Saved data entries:
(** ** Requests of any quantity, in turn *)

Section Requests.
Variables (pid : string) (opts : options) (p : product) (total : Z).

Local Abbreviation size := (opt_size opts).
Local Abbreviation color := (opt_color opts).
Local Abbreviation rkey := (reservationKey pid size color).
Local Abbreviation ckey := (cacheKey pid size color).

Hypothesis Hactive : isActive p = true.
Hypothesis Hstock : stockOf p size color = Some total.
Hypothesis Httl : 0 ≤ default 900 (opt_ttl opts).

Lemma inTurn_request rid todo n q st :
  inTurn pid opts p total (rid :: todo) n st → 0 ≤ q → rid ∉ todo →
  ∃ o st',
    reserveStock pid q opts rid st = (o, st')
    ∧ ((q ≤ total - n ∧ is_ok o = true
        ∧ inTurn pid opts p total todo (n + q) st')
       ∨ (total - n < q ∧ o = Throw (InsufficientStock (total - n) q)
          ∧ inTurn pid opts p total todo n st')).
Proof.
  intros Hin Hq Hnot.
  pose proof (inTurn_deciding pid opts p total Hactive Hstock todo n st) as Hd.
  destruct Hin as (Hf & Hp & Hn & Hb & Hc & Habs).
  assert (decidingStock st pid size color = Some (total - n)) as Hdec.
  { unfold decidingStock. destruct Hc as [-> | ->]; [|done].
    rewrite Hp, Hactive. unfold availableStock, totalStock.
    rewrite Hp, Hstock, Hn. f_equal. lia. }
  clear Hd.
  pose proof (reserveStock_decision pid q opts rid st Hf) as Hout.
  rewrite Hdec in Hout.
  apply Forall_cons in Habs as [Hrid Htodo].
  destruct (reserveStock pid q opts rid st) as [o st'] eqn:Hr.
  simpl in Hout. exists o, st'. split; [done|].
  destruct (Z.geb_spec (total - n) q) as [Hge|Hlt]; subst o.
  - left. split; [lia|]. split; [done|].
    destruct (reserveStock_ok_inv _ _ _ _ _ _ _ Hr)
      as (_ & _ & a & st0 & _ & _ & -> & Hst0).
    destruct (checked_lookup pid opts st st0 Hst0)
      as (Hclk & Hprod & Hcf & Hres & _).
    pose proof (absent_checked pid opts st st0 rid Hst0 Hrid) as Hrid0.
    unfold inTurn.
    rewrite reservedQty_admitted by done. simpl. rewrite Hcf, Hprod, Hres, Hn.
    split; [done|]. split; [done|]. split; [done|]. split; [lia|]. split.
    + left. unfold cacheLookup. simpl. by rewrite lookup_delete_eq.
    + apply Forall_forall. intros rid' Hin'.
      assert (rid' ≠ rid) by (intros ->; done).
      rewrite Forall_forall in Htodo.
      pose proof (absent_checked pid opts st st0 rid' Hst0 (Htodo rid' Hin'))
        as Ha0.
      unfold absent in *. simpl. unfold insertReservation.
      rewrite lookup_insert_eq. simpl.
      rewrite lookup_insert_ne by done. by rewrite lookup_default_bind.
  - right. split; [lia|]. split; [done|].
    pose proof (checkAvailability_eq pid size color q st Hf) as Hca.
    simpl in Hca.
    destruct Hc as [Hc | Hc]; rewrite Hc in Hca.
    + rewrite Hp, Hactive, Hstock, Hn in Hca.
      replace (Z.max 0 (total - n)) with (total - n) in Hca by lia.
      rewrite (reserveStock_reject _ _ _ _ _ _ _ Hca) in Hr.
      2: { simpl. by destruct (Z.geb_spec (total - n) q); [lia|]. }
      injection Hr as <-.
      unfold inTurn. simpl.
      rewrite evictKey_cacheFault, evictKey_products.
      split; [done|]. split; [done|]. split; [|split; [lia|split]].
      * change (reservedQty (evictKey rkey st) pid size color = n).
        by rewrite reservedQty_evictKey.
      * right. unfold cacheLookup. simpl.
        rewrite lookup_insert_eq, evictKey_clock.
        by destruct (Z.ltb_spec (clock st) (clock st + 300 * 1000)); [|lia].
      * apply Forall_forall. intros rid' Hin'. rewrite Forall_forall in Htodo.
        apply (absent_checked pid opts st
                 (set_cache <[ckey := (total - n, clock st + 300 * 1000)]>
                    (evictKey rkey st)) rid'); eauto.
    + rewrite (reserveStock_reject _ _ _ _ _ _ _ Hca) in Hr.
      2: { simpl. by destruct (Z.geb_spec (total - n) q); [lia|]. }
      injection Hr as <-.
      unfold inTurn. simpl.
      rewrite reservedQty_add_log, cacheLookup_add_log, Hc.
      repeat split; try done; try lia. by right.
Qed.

==

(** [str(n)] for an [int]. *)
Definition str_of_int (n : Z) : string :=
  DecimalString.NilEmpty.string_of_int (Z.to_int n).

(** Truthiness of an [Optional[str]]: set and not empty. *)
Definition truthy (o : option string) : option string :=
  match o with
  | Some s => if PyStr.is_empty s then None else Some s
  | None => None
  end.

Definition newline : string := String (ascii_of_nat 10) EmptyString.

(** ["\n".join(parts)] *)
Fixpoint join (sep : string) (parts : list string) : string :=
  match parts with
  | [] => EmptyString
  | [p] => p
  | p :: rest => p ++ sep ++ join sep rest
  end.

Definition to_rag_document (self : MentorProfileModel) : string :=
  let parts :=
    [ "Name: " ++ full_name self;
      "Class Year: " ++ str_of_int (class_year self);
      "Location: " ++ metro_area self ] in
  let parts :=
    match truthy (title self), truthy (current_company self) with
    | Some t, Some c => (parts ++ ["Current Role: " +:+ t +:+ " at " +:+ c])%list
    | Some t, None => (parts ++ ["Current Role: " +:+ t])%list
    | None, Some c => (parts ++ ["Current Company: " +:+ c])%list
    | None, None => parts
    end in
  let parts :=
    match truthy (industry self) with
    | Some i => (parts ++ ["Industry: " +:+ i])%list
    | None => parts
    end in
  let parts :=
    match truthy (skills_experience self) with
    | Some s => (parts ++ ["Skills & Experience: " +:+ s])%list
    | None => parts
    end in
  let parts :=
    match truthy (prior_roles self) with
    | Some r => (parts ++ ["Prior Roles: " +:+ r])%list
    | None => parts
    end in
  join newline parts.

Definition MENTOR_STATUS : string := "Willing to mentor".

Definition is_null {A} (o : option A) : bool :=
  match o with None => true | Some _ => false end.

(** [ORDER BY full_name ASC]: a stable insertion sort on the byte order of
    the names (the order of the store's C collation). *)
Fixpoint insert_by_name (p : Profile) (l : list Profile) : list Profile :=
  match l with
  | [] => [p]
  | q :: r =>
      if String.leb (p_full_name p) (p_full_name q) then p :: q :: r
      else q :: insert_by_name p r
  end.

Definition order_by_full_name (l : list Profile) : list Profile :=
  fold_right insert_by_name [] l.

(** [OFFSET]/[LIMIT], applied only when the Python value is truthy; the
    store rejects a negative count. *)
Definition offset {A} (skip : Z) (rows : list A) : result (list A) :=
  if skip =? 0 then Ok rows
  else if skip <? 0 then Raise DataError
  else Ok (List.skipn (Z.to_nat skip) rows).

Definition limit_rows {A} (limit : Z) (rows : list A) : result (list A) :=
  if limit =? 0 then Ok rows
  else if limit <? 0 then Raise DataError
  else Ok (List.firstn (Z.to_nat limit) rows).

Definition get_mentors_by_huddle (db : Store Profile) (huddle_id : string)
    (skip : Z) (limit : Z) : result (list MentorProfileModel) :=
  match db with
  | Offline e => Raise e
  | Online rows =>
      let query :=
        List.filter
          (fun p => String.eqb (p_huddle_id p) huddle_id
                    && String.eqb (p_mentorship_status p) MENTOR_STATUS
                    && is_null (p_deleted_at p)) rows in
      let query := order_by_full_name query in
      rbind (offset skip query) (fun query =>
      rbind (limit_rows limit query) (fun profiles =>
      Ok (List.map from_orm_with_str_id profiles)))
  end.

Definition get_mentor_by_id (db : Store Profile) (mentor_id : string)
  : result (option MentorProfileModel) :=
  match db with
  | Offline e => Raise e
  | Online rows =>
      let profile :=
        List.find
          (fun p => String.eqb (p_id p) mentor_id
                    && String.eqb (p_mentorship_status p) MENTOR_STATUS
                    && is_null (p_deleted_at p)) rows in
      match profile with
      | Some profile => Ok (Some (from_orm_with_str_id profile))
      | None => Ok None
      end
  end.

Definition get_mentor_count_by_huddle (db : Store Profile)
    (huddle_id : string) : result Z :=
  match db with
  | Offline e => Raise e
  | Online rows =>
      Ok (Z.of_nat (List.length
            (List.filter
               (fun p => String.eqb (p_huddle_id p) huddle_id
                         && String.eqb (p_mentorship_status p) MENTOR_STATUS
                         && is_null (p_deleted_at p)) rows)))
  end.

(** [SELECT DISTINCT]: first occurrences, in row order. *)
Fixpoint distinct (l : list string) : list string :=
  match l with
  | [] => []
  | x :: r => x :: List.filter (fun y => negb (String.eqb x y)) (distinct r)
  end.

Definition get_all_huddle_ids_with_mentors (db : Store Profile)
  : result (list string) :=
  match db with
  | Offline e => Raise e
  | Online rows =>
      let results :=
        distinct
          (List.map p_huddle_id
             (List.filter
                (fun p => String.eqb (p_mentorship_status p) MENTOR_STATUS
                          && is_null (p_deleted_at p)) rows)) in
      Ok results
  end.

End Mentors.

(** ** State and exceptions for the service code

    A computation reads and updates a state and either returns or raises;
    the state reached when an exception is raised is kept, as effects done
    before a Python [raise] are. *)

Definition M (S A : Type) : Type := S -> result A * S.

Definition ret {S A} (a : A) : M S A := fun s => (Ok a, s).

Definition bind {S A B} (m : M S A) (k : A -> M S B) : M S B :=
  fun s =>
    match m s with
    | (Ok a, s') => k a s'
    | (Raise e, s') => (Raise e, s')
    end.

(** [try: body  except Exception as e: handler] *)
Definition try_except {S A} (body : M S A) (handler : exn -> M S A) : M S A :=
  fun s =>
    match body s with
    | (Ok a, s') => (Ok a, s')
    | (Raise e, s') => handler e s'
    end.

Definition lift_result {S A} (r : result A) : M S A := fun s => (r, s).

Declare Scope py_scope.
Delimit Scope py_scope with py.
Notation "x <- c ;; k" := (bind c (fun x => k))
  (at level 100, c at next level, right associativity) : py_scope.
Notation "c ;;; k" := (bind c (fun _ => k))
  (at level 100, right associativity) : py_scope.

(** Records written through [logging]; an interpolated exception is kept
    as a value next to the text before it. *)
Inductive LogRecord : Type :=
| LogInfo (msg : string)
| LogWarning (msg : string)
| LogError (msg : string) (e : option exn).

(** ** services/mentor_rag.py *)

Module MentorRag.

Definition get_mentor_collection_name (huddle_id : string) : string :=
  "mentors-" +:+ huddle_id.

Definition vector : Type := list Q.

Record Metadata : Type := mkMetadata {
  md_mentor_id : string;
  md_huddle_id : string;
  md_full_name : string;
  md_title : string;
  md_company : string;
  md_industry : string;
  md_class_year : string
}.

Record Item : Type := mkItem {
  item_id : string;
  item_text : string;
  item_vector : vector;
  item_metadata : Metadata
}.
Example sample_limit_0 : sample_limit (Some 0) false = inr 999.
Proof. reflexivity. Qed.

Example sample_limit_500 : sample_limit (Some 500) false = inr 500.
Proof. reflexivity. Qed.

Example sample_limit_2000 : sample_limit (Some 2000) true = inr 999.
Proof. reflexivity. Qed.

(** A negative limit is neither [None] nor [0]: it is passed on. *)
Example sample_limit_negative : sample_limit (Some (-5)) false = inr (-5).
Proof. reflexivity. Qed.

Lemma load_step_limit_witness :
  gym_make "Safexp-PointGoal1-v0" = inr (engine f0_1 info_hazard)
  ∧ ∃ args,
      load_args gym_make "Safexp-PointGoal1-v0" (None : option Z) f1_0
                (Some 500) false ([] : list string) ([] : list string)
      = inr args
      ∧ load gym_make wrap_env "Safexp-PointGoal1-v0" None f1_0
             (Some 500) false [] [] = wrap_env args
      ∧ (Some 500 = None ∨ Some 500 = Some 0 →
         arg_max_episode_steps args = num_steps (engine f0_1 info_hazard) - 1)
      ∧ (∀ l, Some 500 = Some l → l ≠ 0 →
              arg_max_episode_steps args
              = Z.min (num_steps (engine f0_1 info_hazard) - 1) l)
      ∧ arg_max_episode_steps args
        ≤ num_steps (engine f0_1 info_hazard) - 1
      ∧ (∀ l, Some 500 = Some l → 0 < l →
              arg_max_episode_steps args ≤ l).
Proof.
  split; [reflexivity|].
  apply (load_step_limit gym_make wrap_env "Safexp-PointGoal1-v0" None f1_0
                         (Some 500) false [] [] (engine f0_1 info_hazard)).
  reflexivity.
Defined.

# [ABOUT THIS EXERCISE]
Out of the data above, give again only the lines starting at the one holding "rewrite lookup_insert_ne by" and ending at the one holding "color = n).", unchanged.

# [OUTPUT OF THE TASK]
      rewrite lookup_insert_ne by done. by rewrite lookup_default_bind.
  - right. split; [lia|]. split; [done|].
    pose proof (checkAvailability_eq pid size color q st Hf) as Hca.
    simpl in Hca.
    destruct Hc as [Hc | Hc]; rewrite Hc in Hca.
    + rewrite Hp, Hactive, Hstock, Hn in Hca.
      replace (Z.max 0 (total - n)) with (total - n) in Hca by lia.
      rewrite (reserveStock_reject _ _ _ _ _ _ _ Hca) in Hr.
      2: { simpl. by destruct (Z.geb_spec (total - n) q); [lia|]. }
      injection Hr as <-.
      unfold inTurn. simpl.
      rewrite evictKey_cacheFault, evictKey_products.
      split; [done|]. split; [done|]. split; [|split; [lia|split]].
      * change (reservedQty (evictKey rkey st) pid size color = n).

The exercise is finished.